DATA UNDER STUDY START

(* ===== verification/Wiring.v ===== *)
(** The invariant of a lab's cables, and that every operation of [Lab] keeps it.

    [lab_ok] says: every port of a cable is an Ethernet interface of a device,
    a cable is active when it is up and both its ends are enabled, its ends
    hear exactly that, and every frame on its way belongs to a cable that
    carries or to an older generation of it. [good] and [keeps] say of an
    operation that it keeps the invariant and that it moves the cables on
    ([evolves]): generations grow, and new frames go behind those on their way.
    They compose over the operations of the lab, whatever the protocols above
    Ethernet do through the calls of [protocol_program] as long as they are
    [well_behaved]. *)
From S2P Require Import Prelude State Text Wire Decimal Ipv4 Ethernet Switching Collections Config Inventory Device Interfaces Stp Switch QosPolicy DhcpServer EventQueue Lab.
From S2P Require Link Qos Dhcp.
From Stdlib Require Import Sorting.Permutation Sorting.Sorted.
From stdpp Require Import sorting.
#[local] Open Scope Z_scope.

(** ** The events of a queue in the order of their delivery *)

Section agenda.
Context {E : Type}.
Implicit Types (q : EventQueue E).

Definition agenda_le (a b : ScheduledEvent E) : Prop := ¬ key_lt b a.
#[local] Instance agenda_le_dec a b : Decision (agenda_le a b).
Proof. unfold agenda_le, key_lt. apply _. Defined.
#[local] Instance agenda_le_total : Total agenda_le.
Proof. intros a b. unfold agenda_le, key_lt. lia. Qed.
#[local] Instance agenda_le_trans : Transitive agenda_le.
Proof. intros a b c. unfold agenda_le, key_lt. lia. Qed.
Definition agenda q : list (SimTime * E) := (λ ev, (time ev, event ev)) <$> merge_sort agenda_le (pending q).
Definition queue_spec q : Spec.state E := Spec.mkState (now q) (next_sequence q) (agenda q).

Lemma sorted_unique (l l' : list (ScheduledEvent E)) :
  Permutation l l' → StronglySorted key_lt l → StronglySorted key_lt l' → l = l'.
Proof.
  revert l'. induction l as [|x l IH]; intros l' Hp Hl Hl'; [by apply Permutation_nil in Hp|].
  destruct l' as [|y l']; [by apply Permutation_sym, Permutation_nil in Hp|].
  apply StronglySorted_inv in Hl as [Hl Hx]. apply StronglySorted_inv in Hl' as [Hl' Hy].
  assert (x = y) as ->.
  { assert (Hxy : x ∈ y :: l') by (rewrite <-Hp; left). assert (Hyx : y ∈ x :: l) by (rewrite Hp; left).
    apply elem_of_cons in Hxy as [|Hxy]; [done|]. apply elem_of_cons in Hyx as [|Hyx]; [done|].
    rewrite Forall_forall in Hx, Hy. specialize (Hx _ Hyx). specialize (Hy _ Hxy). unfold key_lt in *. lia. }
  f_equal. apply IH; [by apply Permutation_cons_inv in Hp|done|done].
Qed.
Lemma sort_strict (l : list (ScheduledEvent E)) :
  NoDup (map sequence l) → StronglySorted key_lt (merge_sort agenda_le l).
Proof.
  intros Hn. assert (Hs : StronglySorted agenda_le (merge_sort agenda_le l)).
  { apply Sorted_StronglySorted; [apply _|]. apply Sorted_merge_sort. apply _. }
  assert (Hn' : NoDup (map sequence (merge_sort agenda_le l))) by (by rewrite merge_sort_Permutation).
  clear Hn. induction Hs as [|x m Hm IH Hx]; [constructor|]. cbn in Hn'. apply NoDup_cons in Hn' as [Hnot Hn'].
  constructor; [by apply IH|]. rewrite Forall_forall in *. intros y Hy. specialize (Hx y Hy).
  assert (sequence y ≠ sequence x) by (intros He; apply Hnot; rewrite <-He; by apply list_elem_of_fmap_2).
  unfold agenda_le, key_lt in *. lia.
Qed.

Lemma queue_refines q : queue_inv q → refines q (queue_spec q).
Proof.
  intros Hq. split; [done|]. split; [done|]. split; [done|]. exists (merge_sort agenda_le (pending q)).
  split; [by rewrite merge_sort_Permutation|]. split; [by apply sort_strict; destruct Hq as (_ & ? & _)|done].
Qed.
Lemma refines_spec q s : refines q s → s = queue_spec q ∧ queue_inv q.
Proof.
  intros (Hq & Hn & Hi & l & Hp & Hs & Ha). split; [|done]. destruct s as [c i a]. cbn in *. subst. unfold queue_spec, agenda.
  f_equal. f_equal. apply sorted_unique; [|done|by apply sort_strict; destruct Hq as (_ & ? & _)].
  by rewrite <-Hp, merge_sort_Permutation.
Qed.
Lemma schedule_at_agenda q t e :
  queue_inv q → queue_inv (schedule_at q t e).1 ∧ queue_spec (schedule_at q t e).1 = (Spec.schedule_at (queue_spec q) t e).1
    ∧ (schedule_at q t e).2 = (Spec.schedule_at (queue_spec q) t e).2.
Proof. intros [Hr [Hs Hq]%refines_spec]%(λ H, refines_schedule_at q _ t e (queue_refines q H)). by split_and!. Qed.
Lemma step_agenda q :
  queue_inv q → match step q with
  | (q', None) => q' = q ∧ agenda q = []
  | (q', Some ev) => queue_inv q' ∧ now q' = time ev ∧ agenda q = (time ev, event ev) :: agenda q' ∧ now q ≤ time ev
  end.
Proof.
  intros Hq. pose proof (queue_refines q Hq) as Hr. unfold step. destruct (heap_pop (pending q)) as [[m rest]|] eqn:Hp.
  - destruct (refines_pop _ _ _ _ Hr Hp) as (a & Ha & [Hs Hq']%refines_spec). apply (f_equal Spec.agenda) in Hs. cbn in Ha, Hs. subst a.
    split; [done|]. split; [done|]. split; [done|]. destruct Hq as [Hev _]. rewrite Forall_forall in Hev.
    apply heap_pop_spec in Hp as [Hperm _]. apply Hev. rewrite Hperm. left.
  - split; [done|]. by apply (refines_empty _ _ Hr) in Hp.
Qed.
Lemma agenda_pending q te : te ∈ agenda q ↔ ∃ ev, ev ∈ pending q ∧ te = (time ev, event ev).
Proof.
  unfold agenda. rewrite list_elem_of_fmap. split; intros (ev & ? & ?); exists ev; [|split];
    rewrite ?merge_sort_Permutation in *; naive_solver.
Qed.
End agenda.

(** ** The frames on their way *)

(** A direction of a cable: the end its frames leave, in one generation. *)
Record direction := { dir_link : LinkId; dir_generation : Z; dir_source : InterfaceRef }.
#[export] Instance direction_eq_dec : EqDecision direction.
Proof. solve_decision. Defined.
Definition travels (r : direction) (e : SimulationEvent) : bool :=
  match e with
  | FrameReceived l g _ _ source _ => bool_decide (r = {| dir_link := l; dir_generation := g; dir_source := source |})
  | _ => false
  end.
Definition is_frame (e : SimulationEvent) : Prop := match e with FrameReceived _ _ _ _ _ _ => True | _ => False end.
(** Their arrivals, in the order the queue delivers them. *)
Definition flying (r : direction) (l : list (SimTime * SimulationEvent)) : list SimulationEvent :=
  filter (λ e, travels r e = true) l.*2.
Definition flights (r : direction) (s : Lab) : list SimulationEvent := flying r (agenda (events s)).

Lemma flying_cons r t e l : flying r ((t, e) :: l) = if travels r e then e :: flying r l else flying r l.
Proof. unfold flying. rewrite fmap_cons, filter_cons. cbn [snd]. case_decide as H; [by rewrite H|]. by destruct (travels r e). Qed.
Lemma flying_insert_other r t e l : travels r e = false → flying r (Spec.insert t e l) = flying r l.
Proof.
  intros He. induction l as [|[t' e'] l IH]; cbn [Spec.insert]; [|destruct (t <? t')];
    by rewrite ?flying_cons, ?He, ?IH, ?flying_cons.
Qed.
Lemma flying_none r l : (∀ te, te ∈ l → travels r te.2 = false) → flying r l = [].
Proof.
  induction l as [|[t e] l IH]; intros Hl; [done|]. pose proof (Hl (t, e) (list_elem_of_here _ _)) as He. cbn in He. rewrite flying_cons, He. apply IH. intros te Hte. apply Hl. by right.
Qed.
Lemma flying_insert_last r t e l :
  StronglySorted (λ a b : SimTime * SimulationEvent, a.1 ≤ b.1) l → (∀ te, te ∈ l → travels r te.2 = true → te.1 ≤ t) →
  travels r e = true → flying r (Spec.insert t e l) = flying r l ++ [e].
Proof.
  intros Hs Hl He. induction Hs as [|[t' e'] l Hs IH Hle]; cbn [Spec.insert]; [by rewrite flying_cons, He|].
  destruct (Z.ltb_spec t t') as [Ht|Ht].
  - rewrite flying_cons, He, (flying_none r ((t', e') :: l)); [done|]. intros te Hte.
    destruct (travels r te.2) eqn:E; [|done]. specialize (Hl te Hte E). apply elem_of_cons in Hte as [->|Hte]; [cbn in *; lia|].
    rewrite Forall_forall in Hle. specialize (Hle te Hte). cbn in *. lia.
  - rewrite !flying_cons, IH; [by destruct (travels r e')|]. intros te Hte. apply Hl. by right.
Qed.
Lemma agenda_sorted (q : EventQueue SimulationEvent) : queue_inv q → StronglySorted (λ a b : SimTime * SimulationEvent, a.1 ≤ b.1) (agenda q).
Proof.
  intros (_ & Hn & _). pose proof (sort_strict (pending q) Hn) as Hs. unfold agenda.
  induction Hs as [|x l _ IH Hx]; cbn; constructor; [done|]. rewrite Forall_forall in Hx. apply Forall_forall. intros te (ev & -> & Hev)%list_elem_of_fmap.
  specialize (Hx ev Hev). unfold key_lt in Hx. cbn. lia.
Qed.
(** What scheduling an event does to the frames of a direction. *)
Lemma flying_schedule r q t e :
  queue_inv q →
  (travels r e = true → ∀ ev, ev ∈ pending q → travels r (event ev) = true → time ev ≤ t) →
  flying r (agenda (schedule_at q t e).1)
  = flying r (agenda q) ++ (match (schedule_at q t e).2 with Ok _ => if travels r e then [e] else [] | _ => [] end).
Proof.
  intros Hq Hlast. destruct (schedule_at_agenda q t e Hq) as (_ & Hs & Hr). apply (f_equal Spec.agenda) in Hs. cbn in Hs. rewrite Hs, Hr.
  unfold Spec.schedule_at. destruct (t <? _); [by rewrite app_nil_r|]. destruct (U64_MAX <=? _); cbn [fst snd Spec.agenda]; [by rewrite app_nil_r|].
  destruct (travels r e) eqn:E; [|by rewrite flying_insert_other, app_nil_r].
  apply flying_insert_last; [by apply agenda_sorted| |done]. intros te (ev & Hev & ->)%agenda_pending. by apply Hlast.
Qed.

(** ** The invariant *)

(** The carrier of an Ethernet port, and whether it is enabled. *)
Definition port_view (d : Device) (i : InterfaceId) : option (LinkState * bool) :=
  x ← interfaces d !! i;
  if is_ethernet (kind x)
  then Some (link_state x, is_some_and (configs d !! i) (λ c, bool_decide (admin_state c = AdminUp))) else None.
Definition view (s : Lab) (e : InterfaceRef) : option (LinkState * bool) := d ← devices s !! ref_device e; port_view d (ref_interface e).
Definition endpoint (k : Lab.Link) (e : InterfaceRef) : Prop := e = endpoint_a k ∨ e = endpoint_b k.
Definition signal (active : bool) : LinkState := if active then LinkUp else LinkDown.

Record link_good (s : Lab) (l : LinkId) (k : Lab.Link) : Prop := {
  good_id : link_id k = l ∧ 1 ≤ l ≤ next_link_id s;
  good_ends : endpoint_a k ≠ endpoint_b k ∧ ∀ e, endpoint k e → ports s !! e = Some l ∧ is_Some (view s e);
  good_config : Link.config_ok (link_config k) ∧ Link.link_inv (link_config k) (a_to_b k) ∧ Link.link_inv (link_config k) (b_to_a k)
}.
(** A frame on its way: sent into one end of its cable, towards the other; a
    frame of the current generation is on a cable that carries, and no frame
    sent earlier in its direction arrives later. *)
Definition flight_ok (s : Lab) (t : SimTime) (e : SimulationEvent) : Prop :=
  match e with
  | FrameReceived l g port _ source _ =>
      l ≤ next_link_id s ∧ ∀ k, links s !! l = Some k →
        (source = endpoint_a k ∧ port = endpoint_b k ∨ source = endpoint_b k ∧ port = endpoint_a k)
        ∧ g ≤ generation k ∧ (g = generation k → link_active k = true ∧ t ≤ Link.last_arrival (outgoing k source))
  | _ => True
  end.
Record wired (s : Lab) : Prop := {
  wired_queue : queue_inv (events s) ∧ 0 ≤ lab_now s;
  wired_next : 0 ≤ next_link_id s;
  wired_links : ∀ l k, links s !! l = Some k → link_good s l k;
  wired_ports : ∀ e l, ports s !! e = Some l → ∃ k, links s !! l = Some k ∧ endpoint k e;
  wired_flights : ∀ ev, ev ∈ pending (events s) → flight_ok s (time ev) (event ev)
}.
Definition unplugged (s : Lab) : Prop := ∀ e v, view s e = Some v → ports s !! e = None → v.1 = LinkDown.
(** A cable is active when it is up and both ends are enabled, and its ends
    hear it. *)
Definition carried (s : Lab) (k : Lab.Link) : Prop :=
  link_active k = bool_decide (cable_state k = LinkUp) && port_enabled s (endpoint_a k) && port_enabled s (endpoint_b k)
  ∧ ∀ e v, endpoint k e → view s e = Some v → v.1 = signal (link_active k).
Record lab_ok (s : Lab) : Prop := {
  ok_wired : wired s;
  ok_unplugged : unplugged s;
  ok_carried : ∀ l k, links s !! l = Some k → carried s k
}.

DATA UNDER STUDY END

§ **WORK REQUEST**: The reply is a bare number, the count of lines in these entries that hold the word "hear".

§ **SOLUTION TO THE EXERCISE**: 2